_INFORMATION SHOWN_.
━━━━━━
(** C9, as the code has it.  When the player is at least [|speed * dt|] away
    from every wall of the clamping box, the movement of a step displaces
    it by the same distance under the intent (1, 1) as under the intent
    (1, 0), namely by [|speed * dt|]: the intent is divided by its length
    before it is scaled by [speed * dt].  A step in which the player is not
    hit (no life is lost) leaves the player at that place, so that the
    whole step displaces it by [|speed * dt|] under either intent.  A step
    in which it is hit takes one life and puts the player at the start
    position, or, when it ends the game, leaves it where the movement put
    it. *)
Theorem diagonal_not_faster dt (s : State R) p (kd ka : string -> bool) :
  player s = Some p ->
  15 <= x (pos p) - Rabs (speed p * dt) -> x (pos p) + Rabs (speed p * dt) <= 465 ->
  15 <= y (pos p) - Rabs (speed p * dt) -> y (pos p) + Rabs (speed p * dt) <= 705 ->
  x (intent (set_keys kd s)) = 1 -> y (intent (set_keys kd s)) = 1 ->
  x (intent (set_keys ka s)) = 1 -> y (intent (set_keys ka s)) = 0 ->
  let sd := update random dt (set_keys kd s) in
  let sa := update random dt (set_keys ka s) in
  exists pd pa,
    player (movePlayer dt (set_keys kd s)) = Some pd
    /\ player (movePlayer dt (set_keys ka s)) = Some pa
    /\ Math_hypot (x (pos pd) - x (pos p)) (y (pos pd) - y (pos p))
       = Math_hypot (x (pos pa) - x (pos p)) (y (pos pa) - y (pos p))
    /\ Math_hypot (x (pos pa) - x (pos p)) (y (pos pa) - y (pos p))
       = Rabs (speed p * dt)
    /\ exists ud ua,
         player sd = Some ud /\ player sa = Some ua
         /\ (lives sd = lives s ->
             pos ud = pos pd
             /\ Math_hypot (x (pos ud) - x (pos p)) (y (pos ud) - y (pos p))
                = Rabs (speed p * dt))
         /\ (lives sa = lives s ->
             pos ua = pos pa
             /\ Math_hypot (x (pos ua) - x (pos p)) (y (pos ua) - y (pos p))
                = Rabs (speed p * dt))
         /\ (lives sd <> lives s ->
             lives sd = (lives s - 1)%Z
             /\ (pos ud = startPos \/ (pos ud = pos pd /\ gameOver sd = true)))
         /\ (lives sa <> lives s ->
             lives sa = (lives s - 1)%Z
             /\ (pos ua = startPos \/ (pos ua = pos pa /\ gameOver sa = true))).
Proof.
  intros Hp Hx1 Hx2 Hy1 Hy2 Hdx Hdy Hax Hay. cbv zeta.
  set (a := speed p * dt) in *.
  pose proof (diagonal_shorter a) as Hshort.
  pose proof (Rle_abs (a / sqrt 2)) as Hc1.
  pose proof (Rle_abs (- (a / sqrt 2))) as Hc2. rewrite Rabs_Ropp in Hc2.
  pose proof (Rle_abs a) as Ha1.
  pose proof (Rle_abs (- a)) as Ha2. rewrite Rabs_Ropp in Ha2.
  pose proof sqrt2_pos as Hpos.
  assert (1 / sqrt 2 * speed p * dt = a / sqrt 2) as Ed by (subst a; field; Lra.lra).
  assert (1 / 1 * speed p * dt = a) as Ea by (subst a; field).
  assert (0 / 1 * speed p * dt = 0) as E0 by field.
  destruct (@free_move dt (set_keys kd s) p 1 1 (sqrt 2) Hp Hdx Hdy len_diagonal)
    as (pd & Hpd & Hxd & Hyd); [rewrite Ed; Lra.lra | rewrite Ed; Lra.lra |].
  destruct (@free_move dt (set_keys ka s) p 1 0 1 Hp Hax Hay len_axial)
    as (pa & Hpa & Hxa & Hya); [rewrite Ea; Lra.lra | rewrite E0; Lra.lra |].
  exists pd, pa. split; [exact Hpd|]. split; [exact Hpa|].
  assert (Math_hypot (x (pos pa) - x (pos p)) (y (pos pa) - y (pos p)) = Rabs a) as Haxial.
  { rewrite Hxa, Hya, Ea, E0. cbn [Math_hypot NumR].
    replace ((x (pos p) + a - x (pos p)) * (x (pos p) + a - x (pos p))
             + (y (pos p) + 0 - y (pos p)) * (y (pos p) + 0 - y (pos p)))
      with (Rsqr a) by (unfold Rsqr; ring).
    apply sqrt_Rsqr_abs. }
  assert (Math_hypot (x (pos pd) - x (pos p)) (y (pos pd) - y (pos p)) = Rabs a) as Hdiag.
  { rewrite Hxd, Hyd, Ed. cbn [Math_hypot NumR].
    replace (x (pos p) + a / sqrt 2 - x (pos p)) with (a / sqrt 2) by ring.
    replace (y (pos p) + a / sqrt 2 - y (pos p)) with (a / sqrt 2) by ring.
    apply diagonal_length. }
  split; [rewrite Haxial; exact Hdiag|]. split; [exact Haxial|].
  destruct (@update_displaces R _ random dt (set_keys kd s) p pd Hp Hpd)
    as (ud & Hud & Hd1 & Hd2).
  destruct (@update_displaces R _ random dt (set_keys ka s) p pa Hp Hpa)
    as (ua & Hua & Ha3 & Ha4).
  exists ud, ua. split; [exact Hud|]. split; [exact Hua|].
  split; [intros Hl; rewrite (Hd1 Hl); split; [reflexivity | exact Hdiag]|].
  split; [intros Hl; rewrite (Ha3 Hl); split; [reflexivity | exact Haxial]|].
  split; [exact Hd2 | exact Ha4].
Qed.
(** X10: a model whose predictions are exactly the one-hot rows of the labels
    (or, for an [SVC], exactly the labels) gets accuracy 1. *)
Theorem calculate_accuracy_perfect (label_list : list string)
    (t_features : list (list Q)) (t_labels : list Z) (hot : list (list Z)) :
  length t_features = length t_labels →
  t_labels ≠ [] →
  one_hot label_list t_labels = Ok hot →
  (∀ predict, predict (Some <$> t_features) = Ok hot →
     ∃ acc, calculate_accuracy label_list (FittedMLP predict) t_features t_labels = Ok acc ∧
            (acc == 1)%Q) ∧
  (∀ predict, predict (Some <$> t_features) = Ok t_labels →
     ∃ acc, calculate_accuracy label_list (FittedSVC predict) t_features t_labels = Ok acc ∧
            (acc == 1)%Q).
Proof.
  intros Hlen Hne Hhot.
  assert (0 < length t_labels)%nat as Hpos by (destruct t_labels; [done|simpl; lia]).
  apply mapM_Ok_length in Hhot as Hhotlen.
  split; intros predict Hpreds.
  - rewrite (calculate_accuracy_dense _ _ _ _ _ _ Hpreds Hhot Hlen Hhotlen).
    rewrite exact_matches_same, Hhotlen. by apply truediv_all.
  - rewrite (calculate_accuracy_scalar _ _ _ _ _ _ Hpreds Hhot Hlen eq_refl).
    rewrite index_matches_same. by apply truediv_all.
Qed.

Lemma calculate_accuracy_perfect_witness :
  ∃ acc, calculate_accuracy Demo.labels (FittedSVC (λ _, Ok [1; 2]))
                            [[0%Q]; [1%Q]] [1; 2] = Ok acc ∧ (acc == 1)%Q.
Proof.
  refine (proj2 (calculate_accuracy_perfect Demo.labels [[0%Q]; [1%Q]] [1; 2]
                   [[0; 1; 0; 0]; [0; 0; 1; 0]] _ _ _) _ _);
    (reflexivity || discriminate).
Defined.

(** X11: on an empty test set [calculate_accuracy] never returns: when the
    model's [predict] and the one-hot encoding succeed it reaches the
    division and raises [ZeroDivisionError]. *)
Theorem calculate_accuracy_empty (label_list : list string) (clf : classifier)
    (t_labels : list Z) :
  raises (calculate_accuracy label_list clf [] t_labels) ∧
  (∀ preds hot, predict clf [] = Ok preds → one_hot label_list t_labels = Ok hot →
     calculate_accuracy label_list clf [] t_labels = Raise ZeroDivisionError).
Proof.
  unfold calculate_accuracy. cbn [fmap list_fmap length seq for_each].
  destruct (predict clf []) as [preds|e]; simpl; [|done].
  destruct (one_hot label_list t_labels) as [hot|e]; simpl; [|split; [done|by intros ? ? _ ?]].
  split; [done|]. by intros ? ? _ _.
Qed.

(** ** Model selection, continued *)

Lemma keep_best_invariant (results : list (classifier * Q)) (st : option classifier * Q) :
  let out := foldl keep_best st results in
  (st.2 <= out.2)%Q ∧
  (∀ r, r ∈ results → (r.2 <= out.2)%Q) ∧
  (out = st ∨ ∃ r, r ∈ results ∧ out = (Some r.1, r.2) ∧ (st.2 < r.2)%Q).
Proof.
  revert st. induction results as [|r results IH]; intros st; cbn [foldl].
  - split; [apply Qle_refl|]. split; [by intros r Hr%elem_of_nil|by left].
  - destruct (Qgt_bool r.2 st.2) eqn:Hgt.
    + assert (keep_best st r = (Some r.1, r.2)) as -> by (unfold keep_best; by rewrite Hgt).
      apply Qgt_bool_true in Hgt.
      destruct (IH (Some r.1, r.2)) as (Hle & Hall & Hout). cbn [snd] in Hle, Hout.
      split; [eapply Qle_trans; [apply Qlt_le_weak, Hgt|done]|].
      split.
      * intros r' [->|Hr']%elem_of_cons; [done|by apply Hall].
      * right. destruct Hout as [Hout|(r' & Hr' & Hout & Hlt)].
        -- exists r. split; [by left|]. split; [by rewrite Hout|done].
        -- exists r'. split; [by right|]. split; [done|].
           eapply Qlt_trans; [apply Hgt|apply Hlt].
    + assert (keep_best st r = st) as -> by (unfold keep_best; by rewrite Hgt).
      apply Qgt_bool_false in Hgt.
      destruct (IH st) as (Hle & Hall & Hout).
      split; [done|]. split.
      * intros r' [->|Hr']%elem_of_cons; [by eapply Qle_trans|by apply Hall].
      * destruct Hout as [Hout|(r' & Hr' & Hout & Hlt)]; [by left|].
        right. exists r'. split; [by right|done].
Qed.

(** X12: when every candidate is fitted and scored without error,
    [train_model] returns, and what it returns is consistent: the printed
    accuracy is at least 0 and at least every candidate's accuracy, and
    either no model is returned and the printed accuracy is 0, or the
    returned model is one of the fitted candidates, with a positive accuracy
    that is the one printed. *)
Theorem train_model_on_result (label_list : list string) (clfs : list estimator)
    (t_features : list (list Q)) (t_labels : list Z)
    (v_features : list (list Q)) (v_labels : list Z)
    (results : list (classifier * Q)) :
  Forall2 (λ clf r, evaluate label_list t_features t_labels v_features v_labels clf = Ok r)
          clfs results →
  ∃ out,
    train_model_on label_list clfs t_features t_labels v_features v_labels = Ok out ∧
    (0 <= printed_best_accuracy out)%Q ∧
    (∀ r, r ∈ results → (r.2 <= printed_best_accuracy out)%Q) ∧
    ((returned_clf out = None ∧ printed_best_accuracy out = 0%Q) ∨
     (∃ fitted acc, (fitted, acc) ∈ results ∧ returned_clf out = Some fitted ∧
                    printed_best_accuracy out = acc ∧ (0 < acc)%Q)).
Proof.
  intros Hall. unfold train_model_on.
  rewrite (for_each_train_step _ _ _ _ _ _ _ _ Hall).
  destruct (keep_best_invariant results (None, 0%Q)) as (Hle & Hdom & Hout).
  destruct (foldl keep_best (None, 0%Q) results) as [best_clf best_accuracy] eqn:Hfold.
  eexists. split; [reflexivity|]. cbn [printed_best_accuracy returned_clf snd] in *.
  split; [done|]. split; [done|].
  destruct Hout as [[= -> ->]|([fitted acc] & Hr & [= -> ->] & Hlt)].
  - by left.
  - right. by exists fitted, acc.
Qed.

Lemma train_model_on_result_witness :
  ∃ out,
    train_model_on Demo.labels
      [Demo.mlp_always [0; 0; 1; 0]; Demo.svc_always 1; Demo.mlp_always [0; 1; 0; 0]]
      [[0%Q]; [1%Q]] [0; 2] [[2%Q]; [3%Q]] [1; 2] = Ok out ∧
    (0 <= printed_best_accuracy out)%Q ∧
    (∀ r, r ∈ [(Demo.constant [0; 0; 1; 0], (1 # 2)%Q);
               (Demo.constant_svc 1, (1 # 2)%Q);
               (Demo.constant [0; 1; 0; 0], (1 # 2)%Q)] →
          (r.2 <= printed_best_accuracy out)%Q) ∧
    ((returned_clf out = None ∧ printed_best_accuracy out = 0%Q) ∨
     (∃ fitted acc,
        (fitted, acc) ∈ [(Demo.constant [0; 0; 1; 0], (1 # 2)%Q);
                         (Demo.constant_svc 1, (1 # 2)%Q);
                         (Demo.constant [0; 1; 0; 0], (1 # 2)%Q)] ∧
        returned_clf out = Some fitted ∧
        printed_best_accuracy out = acc ∧ (0 < acc)%Q)).
Proof.
  apply (train_model_on_result Demo.labels
           [Demo.mlp_always [0; 0; 1; 0]; Demo.svc_always 1; Demo.mlp_always [0; 1; 0; 0]]
           [[0%Q]; [1%Q]] [0; 2] [[2%Q]; [3%Q]] [1; 2]).
  repeat (constructor; [reflexivity|]). constructor.
Defined.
━━━━━━
_WHAT NEEDS TO BE DONE_. Find the string "unfold" in the data. Report each line it appears in.

_RESPONSE BELOW_.
      with (Rsqr a) by (unfold Rsqr; ring).
  unfold calculate_accuracy. cbn [fmap list_fmap length seq for_each].
    + assert (keep_best st r = (Some r.1, r.2)) as -> by (unfold keep_best; by rewrite Hgt).
    + assert (keep_best st r = st) as -> by (unfold keep_best; by rewrite Hgt).
  intros Hall. unfold train_model_on.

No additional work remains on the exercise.